Menos conocemos aún el orden de los sucesos dentro de ese período: Juan —que habitualmente es mejor cronólogo que los demás evangelistas— coloca la expulsión de los mercaderes del templo al comienzo, inmediatamente después de las bodas de Caná. Los otros evangelistas la sitúan en las semanas anteriores a su muerte.

Juan, por su parte, coloca al comienzo de la vida pública una primera visita de Jesús a Judea. Los sinópticos hacen pensar que las predicaciones iniciales tuvieron lugar en Galilea. Es evidente que los evangelistas «organizan» los hechos de esa vida pública según criterios teológicos o catequéticos y no cronológicos.

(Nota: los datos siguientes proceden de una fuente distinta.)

(** Only an object can carry a [days] array, so every other draft ends
    in the [Invalid itinerary structure] error (or in the [TypeError] of
    reading [days] from [null]). *)
Definition validateAndEnhanceItinerary (itinerary : value)
  (tripData : TripRequest) : outcome object :=
  days ← Js.get itinerary "days";
  if negb (Js.truthy days) || negb (Js.isArray days) then Throw
  else
    match itinerary, days with
    | VObj o, VArr items =>
        newDays ← mapM_from (enhanceDay (start_date tripData)) 0 items;
        let o := <["days" := VArr newDays]> o in
        o ← (if negb (Js.truthy (default VUndef (o !! "estimated_total_cost")))
             then sum ← foldM addDailyCost newDays 0;
                  Ret (<["estimated_total_cost" := VNum sum]> o)
             else Ret o);
        Ret (if negb (Js.truthy (default VUndef (o !! "sustainability_score")))
             then <["sustainability_score" := VNum 75]> o
             else o)
    | _, _ => Throw
    end.

(** The five activities of a template day. *)
Definition demoActivities (day : nat) (destination : string) : list value :=
  [ Js.obj [
      ("id", VStr (pretty day +:+ "-1"));
      ("time", VStr "09:00");
      ("title", VStr ("Morning Exploration of " +:+ destination));
      ("location", VStr ("Central " +:+ destination));
      ("duration_hours", VNum 2);
      ("estimated_cost", VNum 0);
      ("carbon_kg", VNum 0.5);
      ("type", VStr "outdoor_activity");
      ("description",
         VStr "Start your day with a walking tour of the city center");
      ("transport_mode", VStr "walking");
      ("eco_alternative",
         VStr "Walking is the most eco-friendly way to explore") ];
    Js.obj [
      ("id", VStr (pretty day +:+ "-2"));
      ("time", VStr "11:30");
      ("title", VStr "Local Museum Visit");
      ("location", VStr "City Museum");
      ("duration_hours", VNum 2);
      ("estimated_cost", VNum 15);
      ("carbon_kg", VNum 2.0);
      ("type", VStr "museum");
      ("description", VStr "Explore local history and culture");
      ("transport_mode", VStr "walking");
      ("eco_alternative", VStr "Support local cultural institutions") ];
    Js.obj [
      ("id", VStr (pretty day +:+ "-3"));
      ("time", VStr "13:30");
      ("title", VStr "Lunch at Local Restaurant");
      ("location", VStr "Local Cuisine Restaurant");
      ("duration_hours", VNum 1.5);
      ("estimated_cost", VNum 25);
      ("carbon_kg", VNum 3.5);
      ("type", VStr "restaurant");
      ("description",
         VStr "Try authentic local dishes made with seasonal ingredients");
      ("transport_mode", VStr "walking");
      ("eco_alternative",
         VStr "Choose restaurants using locally-sourced ingredients") ];
    Js.obj [
      ("id", VStr (pretty day +:+ "-4"));
      ("time", VStr "15:30");
      ("title", VStr "Afternoon Cultural Experience");
      ("location", VStr "Historic District");
      ("duration_hours", VNum 2);
      ("estimated_cost", VNum 10);
      ("carbon_kg", VNum 1.5);
      ("type", VStr "tour");
      ("description", VStr "Guided walking tour of historic landmarks");
      ("transport_mode", VStr "walking");
      ("eco_alternative",
         VStr "Walking tours have zero carbon footprint") ];
    Js.obj [
      ("id", VStr (pretty day +:+ "-5"));
      ("time", VStr "18:00");
      ("title", VStr "Evening Leisure");
      ("location", VStr "City Park");
      ("duration_hours", VNum 1);
      ("estimated_cost", VNum 0);
      ("carbon_kg", VNum 0);
      ("type", VStr "outdoor_activity");
      ("description",
         VStr "Relax in a local park and enjoy the atmosphere");
      ("transport_mode", VStr "walking");
      ("eco_alternative",
         VStr "Public parks are free and eco-friendly") ] ].

(** The object pushed by one round of the [for] loop. *)
Definition demoDay (tripData : TripRequest) (day : nat) : value :=
  let numDays := numDaysOf tripData in
  let dayDate := (start_date tripData + (Z.of_nat day - 1))%Z in
  let dailyBudget :=
    JsMath.round (budget tripData / inject_Z numDays * 0.8) in
  Js.obj [
    ("day", Js.ofNat day);
    ("date", VStr (Calendar.isoDate dayDate));
    ("theme",
       VStr (if Nat.eqb day 1 then "Arrival & Exploration"
             else if Z.eqb (Z.of_nat day) numDays
                  then "Final Day & Departure"
                  else "Discover " +:+ destination tripData));
    ("activities", VArr (demoActivities day (destination tripData)));
    ("meals", Js.obj [
       ("breakfast", VStr "Hotel breakfast or local bakery");
       ("lunch", VStr "Local restaurant with seasonal menu");
       ("dinner", VStr "Traditional local cuisine") ]);
    ("daily_cost", Js.ofZ dailyBudget)
  ].
(** * Transaction builder: shallow embedding of [builder/Transaction.ts]

    The development follows the TypeScript source top to bottom:

    - the result handle returned by [Transaction.add]
      ([createTransactionResult], a [Proxy] with a cache of nested results);
    - the input registry ([#input], [object], [pure]);
    - the resolution pipeline [#prepare], written in a state-and-exception
      monad over the transaction data and the log of remote calls.

    Functions imported from modules other than [Transaction.ts] are
    gathered in the class [Imports]; the remote query service is the record
    [Provider]. *)

From Stdlib Require Import ZArith Ascii String DecimalString DecimalN DecimalPos Lia.
From stdpp Require Import base option list gmap strings.

Set Warnings "-register-all".
Local Open Scope string_scope.
Local Open Scope list_scope.

(** ** Values *)

(** JavaScript values that callers hand to [tx.pure] and [tx.object]. *)
Inductive JsValue : Type :=
| JUndefined
| JString (s : string)
| JNumber (z : Z)
| JBool (b : bool)
| JBytes (bs : list Z)
| JArray (vs : list JsValue).

Record SuiObjectRef : Type := mkObjectRef {
  objectId : string;
  version : N;
  digest : string;
}.

(** Modelled from the spec: [ObjectCallArg] of [./Inputs], as step 5 reads
    it ([value.Object.ImmOrOwned.objectId]) and step 4 builds it:
    [{ Object: { ImmOrOwned: ref } }] or
    [{ Object: { Shared: { objectId, initialSharedVersion, mutable } } }]. *)
Inductive ObjectArg : Type :=
| ImmOrOwned (ref : SuiObjectRef)
| Shared (sharedId : string) (initialSharedVersion : N) (mutable : bool).
Lemma row_result_step (results : list operation) (i : nat) (row : list cell) :
  rows df !! i = Some row ->
  (let! details := iloc df i ops_col in
   match narrative details with
   | None =>
       let! col0_val := iloc df i 0 in
       if is_section_break col0_val then Ok results else Ok results
   | Some text =>
       let! time_from := iloc df i 0 in
       let! time_to := iloc df i 1 in
       Ok (results ++ [{| time_date := format_time time_from time_to;
                          details := text |}])%list
   end)
  = (let! ops := row_result df pos row in Ok (results ++ ops)%list).
Proof using Hpos.
  intros Hrow. pose proof (column_position_lt _ _ _ Hpos) as Hwidth.
  assert (column_position df 0 = Ok 0) as H0
      by (apply (column_position_inside df 0); lia).
  unfold iloc, row_result, operation_of_row.
  rewrite Hrow, Hpos, H0. cbn [bind].
  destruct (narrative (default CEmpty (row !! pos))) as [text|].
  - destruct (Nat.leb_spec 2 (columns df)) as [Hwide|Hnarrow].
    + assert (column_position df 1 = Ok 1) as ->
          by (apply (column_position_inside df 1); lia).
      reflexivity.
    + unfold column_position.
      replace (columns df) with 1 by lia. reflexivity.
  - cbn [bind]. rewrite app_nil_r. by destruct (is_section_break _).
Qed.

Lemma segment_loop (body : list operation -> nat -> result (list operation))
    (l pre : list (list cell)) (results : list operation) :
  (forall results i row, rows df !! i = Some row ->
      body results i = (let! ops := row_result df pos row in Ok (results ++ ops)%list)) ->
  rows df = (pre ++ l)%list ->
  for_each (seq (length pre) (length l)) results body
  = (let! ops := collect (row_result df pos) l in Ok (results ++ ops)%list).
Proof using Type.
  intros Hbody. revert pre results.
  induction l as [|row l IH]; intros pre results Hrows; simpl.
  - by rewrite app_nil_r.
  - rewrite (Hbody _ _ row) by (rewrite Hrows; apply list_lookup_middle; done).
    destruct (row_result df pos row) as [ops|e]; simpl; [|done].
    replace (S (length pre)) with (length (pre ++ [row])%list)
      by (rewrite length_app; simpl; lia).
    rewrite IH by (by rewrite <- app_assoc).
    destruct (collect (row_result df pos) l) as [more|e]; simpl; [|done].
    by rewrite app_assoc.
Qed.

(** The segmenter in closed form: the rows from two below the header on,
    each giving its contribution. *)
Lemma find_operations_data_closed :
  find_operations_data df ops_col
  = match header_row_of df pos with
    | None => Ok []
    | Some h => collect (row_result df pos) (drop (h + 2) (rows df))
    end.
Proof using Hpos.
  unfold find_operations_data. rewrite (find_header_row_closed _ _ _ Hpos).
  cbn [bind]. destruct (header_row_of df pos) as [h|]; [|done].
  unfold range_from, len.
  replace (length (rows df) - (h + 2)) with (length (drop (h + 2) (rows df)))
    by apply length_drop.
  destruct (decide (h + 2 <= length (rows df))) as [Hle|Hgt].
  - replace (h + 2) with (length (take (h + 2) (rows df))) at 1
      by (rewrite length_take; lia).
    rewrite (segment_loop _ (drop (h + 2) (rows df)) (take (h + 2) (rows df)) []).
    + by destruct (collect _ _).
    + intros results i row Hrow. by apply row_result_step.
    + by rewrite take_drop.
  - rewrite drop_ge by lia. reflexivity.
Qed.

End SegmentLoop.

Lemma collect_app {A B : Type} (f : A -> result (list B)) (a b : list A) :
  collect f (a ++ b)
  = (let! xs := collect f a in let! ys := collect f b in Ok (xs ++ ys)%list).
Proof.
  induction a as [|x a IH]; simpl.
  - by destruct (collect f b).
  - destruct (f x) as [ys|e]; simpl; [|done]. rewrite IH.
    destruct (collect f a) as [xs|e]; simpl; [|done].
    destruct (collect f b) as [zs|e]; simpl; [|done].
    by rewrite app_assoc.
Qed.

Lemma collect_wide (df : DataFrame) (pos : nat) (l : list (list cell)) :
  2 <= columns df ->
  collect (row_result df pos) l = Ok (flat_map (operation_of_row pos) l).
Proof.
  intros Hwide. induction l as [|row l IH]; simpl; [done|].
  rewrite IH. unfold row_result.
  destruct (operation_of_row pos row); [done|].
  by destruct (Nat.leb_spec 2 (columns df)); [|lia].
Qed.
(** [PacketPassPriorityQueue_EnableCancel] *)
Definition EnableCancel (m : queue) : option queue :=
  ASSERT (negb (use_cancel m)) ;; Some (set_use_cancel m true).

(** [PacketPassPriorityQueue_PrepareFree] *)
Definition PrepareFree (m : queue) : option queue := Some (set_freeing m true).

(** [PacketPassPriorityQueueFlow_Init]: a flow object is initialised only when
    it is not live. *)
Definition Flow_Init (m : queue) (f : flow_id) (priority : Z) : option queue :=
  ASSERT (negb (freeing m)) ;;
  ASSERT (negb (fl_alive (flows m f))) ;;
  Some (set_flow m f (mkFlow true priority false (fl_data (flows m f))
                        (fl_data_len (flows m f)) false false)).

(** [PacketPassPriorityQueueFlow_Free] *)
Definition Flow_Free (m : queue) (f : flow_id) : option queue :=
  ASSERT (freeing m || negb (is_sending m f)) ;;
  ASSERT (fl_alive (flows m f)) ;;
  let m1 := set_flow m f (flow_set_alive (flows m f) false) in
  (* remove from current flow *)
  let m2 := if is_sending m1 f then set_sending m1 None else m1 in
  (* remove from queue *)
  if fl_is_queued (flows m2 f)
  then Some (set_heap m2 (BHeap_Remove (queued_heap m2) f))
  else Some m2.

(** [PacketPassPriorityQueueFlow_Release] *)
Definition Flow_Release (m : queue) (f : flow_id) : option queue :=
  ASSERT (use_cancel m) ;;
  ASSERT (is_sending m f) ;;
  ASSERT (negb (freeing m)) ;;
  ASSERT (negb (schedule_job m)) ;;
  ASSERT (fl_alive (flows m f)) ;;
  (* cancel current packet *)
  let m1 := emit m OCancel in
  (* set no sending flow *)
  let m2 := set_sending m1 None in
  (* schedule schedule *)
  Some (set_schedule_job m2 true).

(** [PacketPassPriorityQueueFlow_SetBusyHandler] *)
Definition Flow_SetBusyHandler (m : queue) (f : flow_id) : option queue :=
  ASSERT (is_sending m f) ;;
  ASSERT (negb (freeing m)) ;;
  ASSERT (fl_alive (flows m f)) ;;
  Some (set_flow m f (flow_set_handler_busy (flows m f) true)).

(** [PacketPassPriorityQueueFlow_IsBusy] *)
Definition Flow_IsBusy (m : queue) (f : flow_id) : option bool :=
  ASSERT (negb (freeing m)) ;;
  ASSERT (fl_alive (flows m f)) ;;
  Some (is_sending m f).

(** [PacketPassPriorityQueueFlow_AssertFree] *)
Definition Flow_AssertFree (m : queue) (f : flow_id) : option unit :=
  ASSERT (freeing m || negb (is_sending m f)) ;;
  ASSERT (fl_alive (flows m f)) ;;
  Some tt.

(** [PacketPassPriorityQueue_Free]: its two [ASSERT]s (the debug counter of
    live flows is not kept by the model). *)
Definition PacketPassPriorityQueue_Free (m : queue) : option unit :=
  ASSERT (match queued_heap m with [] => true | _ :: _ => false end) ;;
  ASSERT (negb (has_flow (sending_flow m))) ;;
  Some tt.
Lemma analyze_rows df g rows :
  analyze_next_5_fixtures_fdr (Some df) g = Returns (Some rows) ->
  team_analysis (next_5 df g) <> []
  /\ rows = add_rank (sort_values TeamRow.average_fdr (team_analysis (next_5 df g))).
Proof.
  unfold analyze_next_5_fixtures_fdr, analyze_body, sort_by_average_fdr.
  destruct (team_analysis (next_5 df g)) as [|r l]; simpl; [discriminate|].
  intros [= <-]. split; [discriminate | reflexivity].
Qed.

Lemma analyze_rows_perm df g rows :
  analyze_next_5_fixtures_fdr (Some df) g = Returns (Some rows) ->
  Permutation (map row rows) (team_analysis (next_5 df g)).
Proof.
  intro H. apply analyze_rows in H. destruct H as [_ ->].
  rewrite add_rank_row. apply sort_values_perm.
Qed.

Lemma ranked_teams_perm df g rows :
  analyze_next_5_fixtures_fdr (Some df) g = Returns (Some rows) ->
  Permutation (ranked_teams rows) (unique (map team (next_5 df g))).
Proof.
  intro H. apply analyze_rows_perm in H.
  apply (Permutation_map TeamRow.team) in H.
  unfold ranked_teams. rewrite map_map in H.
  now rewrite team_analysis_teams in H.
Qed.

(** Every row of the ranking is the row built from its team's window. *)
Lemma row_origin df g rows r :
  analyze_next_5_fixtures_fdr (Some df) g = Returns (Some rows) ->
  In r rows ->
  In (TeamRow.team (row r)) (map team (next_5 df g))
  /\ row r = team_row (TeamRow.team (row r)) (fixtures (next_5 df g) (TeamRow.team (row r))).
Proof.
  intros H Hr. apply analyze_rows_perm in H.
  assert (I : In (row r) (team_analysis (next_5 df g))).
  { apply (Permutation_in _ H). now apply in_map. }
  rewrite team_analysis_map in I. apply in_map_iff in I.
  destruct I as (t & Et & Ht). rewrite <- Et. simpl.
  split; [now apply unique_In | reflexivity].
Qed.

Lemma fixtures_length df g t :
  List.length (fixtures (next_5 df g) t)
  = Nat.min 5 (List.length (entries_in_range df g t)).
Proof.
  unfold fixtures. rewrite length_firstn.
  now rewrite (Permutation_length (team_data_entries df g t)).
Qed.

Lemma fixtures_nonempty n5 t :
  In t (map team n5) -> fixtures n5 t <> [].
Proof.
  intro H. apply team_data_nonempty in H. apply Nat.ltb_lt in H.
  unfold fixtures. destruct (team_data n5 t); simpl in *; [lia | discriminate].
Qed.

End AnalysisFacts.

(** ** The ranking *)

(** C1: on every entry set for which the analysis returns a ranking (the set
    is then non-empty), whatever the start gameweek, the rows come sorted by
    non-decreasing [average_fdr], and the [fdr_rank] of a row is its 1-based
    position in that sequence. *)
Theorem ranking_sorted_by_average (SV : SortValues) (df : dataframe) (g : Z)
    (rows : list ranked_row) :
  analyze_next_5_fixtures_fdr (Some df) g = Returns (Some rows) ->
  StronglySorted
    (fun a b => (TeamRow.average_fdr (row a) <= TeamRow.average_fdr (row b))%Q) rows
  /\ forall i r, nth_error rows i = Some r -> fdr_rank r = Z.of_nat i + 1.
Proof.
  intro H. apply analyze_rows in H. destruct H as [_ ->]. split.
  - apply (StronglySorted_map row
             (fun a b => (TeamRow.average_fdr a <= TeamRow.average_fdr b)%Q)).
    rewrite add_rank_row. apply sort_values_sorted.
  - intros i r. apply add_rank_position.
Qed.

Lemma ranking_sorted_by_average_witness :
  exists rows,
    analyze_next_5_fixtures_fdr (SV:=stable_sort) (Some df_abc) 1
    = Returns (Some rows)
    /\ ranked_teams rows = ["Team C"; "Team A"; "Team B"]
    /\ StronglySorted
         (fun a b => (TeamRow.average_fdr (row a) <= TeamRow.average_fdr (row b))%Q) rows
    /\ forall i r, nth_error rows i = Some r -> fdr_rank r = Z.of_nat i + 1.
Proof.
  eexists. split; [vm_compute; reflexivity|].
  split; [reflexivity|].
  apply (ranking_sorted_by_average stable_sort df_abc 1). vm_compute; reflexivity.
Defined.



(** C10: every row of the ranking has [fixtures_analyzed >= 1]: it is built
    from a non-empty window, so the mean is never taken of an empty series;
    and no team has two rows. *)
Theorem row_nonempty_window (SV : SortValues) (df : dataframe) (g : Z)
    (rows : list ranked_row) :
  analyze_next_5_fixtures_fdr (Some df) g = Returns (Some rows) ->
  Forall (fun r =>
            1 <= TeamRow.fixtures_analyzed (row r)
            /\ fixtures (next_5 df g) (TeamRow.team (row r)) <> []
            /\ row r = team_row (TeamRow.team (row r))
                         (fixtures (next_5 df g) (TeamRow.team (row r)))) rows
  /\ NoDup (ranked_teams rows).
Proof.
  intro H. split.
  - apply Forall_forall. intros r Hr.
    destruct (row_origin df g rows r H Hr) as [I E].
    pose proof (fixtures_nonempty _ _ I) as N.
    repeat split; try assumption.
    rewrite E. simpl.
    destruct (fixtures (next_5 df g) (TeamRow.team (row r))); [congruence|].
    simpl List.length. lia.
  - apply (Permutation_NoDup (Permutation_sym (ranked_teams_perm df g rows H))).
    apply unique_NoDup.
Qed.

Lemma row_nonempty_window_witness :
  exists rows,
    analyze_next_5_fixtures_fdr (SV:=stable_sort) (Some df_abc) 1
    = Returns (Some rows)
    /\ map (fun r => TeamRow.fixtures_analyzed (row r)) rows = [1; 2; 1]
    /\ NoDup (ranked_teams rows).
Proof.
  eexists. split; [vm_compute; reflexivity|].
  split; [reflexivity|].
  apply (row_nonempty_window stable_sort df_abc 1). vm_compute; reflexivity.
Defined.

(** C2 (as the code has it): a team with no entry in gameweeks [[g, g+4]]
    gets no row at all in the ranking from [g]. *)
Theorem team_out_of_range_has_no_row (SV : SortValues) (df : dataframe) (g : Z)
    (rows : list ranked_row) (t : string) :
  analyze_next_5_fixtures_fdr (Some df) g = Returns (Some rows) ->
  entries_in_range df g t = [] ->
  ~ In t (ranked_teams rows).
Proof.
  intros H E I.
  apply (Permutation_in _ (ranked_teams_perm df g rows H)) in I.
  apply unique_In, in_map_iff in I. destruct I as (e & Et & He).
  apply next_5_In in He.
  assert (C : In e (entries_in_range df g t))
    by (apply entries_in_range_In; tauto).
  rewrite E in C. destruct C.
Qed.

Lemma team_out_of_range_has_no_row_witness :
  exists rows,
    analyze_next_5_fixtures_fdr (SV:=stable_sort) (Some df_abc) 2
    = Returns (Some rows)
    /\ entries_in_range df_abc 2 "Team B" = []
    /\ ~ In "Team B" (ranked_teams rows).
Proof.
  eexists. split; [vm_compute; reflexivity|].
  split; [reflexivity|].
  apply (team_out_of_range_has_no_row stable_sort df_abc 2);
    vm_compute; reflexivity.
Defined.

¿Cómo construir, entonces, una «narración» ordenada de la vida pública de Jesús? La opción adoptada en este segundo volumen de mi obra es ecléctica. Siguiendo el ejemplo de los evangelistas, se ha mantenido un tejido de fondo narrativo, pero se han organizado las grandes claves del pensamiento de Jesús en torno a una serie de ejes que nos parecen fundamentales, en una especie de círculos concéntricos sobre la idea madre del anuncio del Reino. Una sistematización tan discutible como otra cualquiera, pero tal vez la más adaptada al creyente de hoy.

Al fin lo único que va a contar es el encuentro personal del lector con Jesús y su mensaje. Un mensaje que es mucho más que una teoría. No será verdadero si no es transformador. Kafka decía que el misterio de Jesús es tan vertiginoso que hay que defenderse de él para que no nos arrastre a su fondo. Yo pienso exactamente lo contrario: la única manera de conocer a Jesús y vale la pena— es asomarse a ese abismo, con la esperanza de que nos arrastre hasta sus aguas de vida eterna. Ojalá mis lectores puedan un día experimentar lo que decía aquel místico árabe, lbn Arabi, que aseguraba que quien padece una enfermedad llamada Jesús, ya nunca sanará.

Pero al fin, tal vez el lector descubrirá que el problema no es tanto el de encontrar a Jesús, como el dejarse encontrar por El. Porque al final de todas las palabras se descubre lo que decía Ferid Ed-Din Attar:

Durante treinta años, anduve a la búsqueda de Dios. Y, cuando, al final de tanto tiempo, abrí los ojos, descubrí que era él quien me esperaba.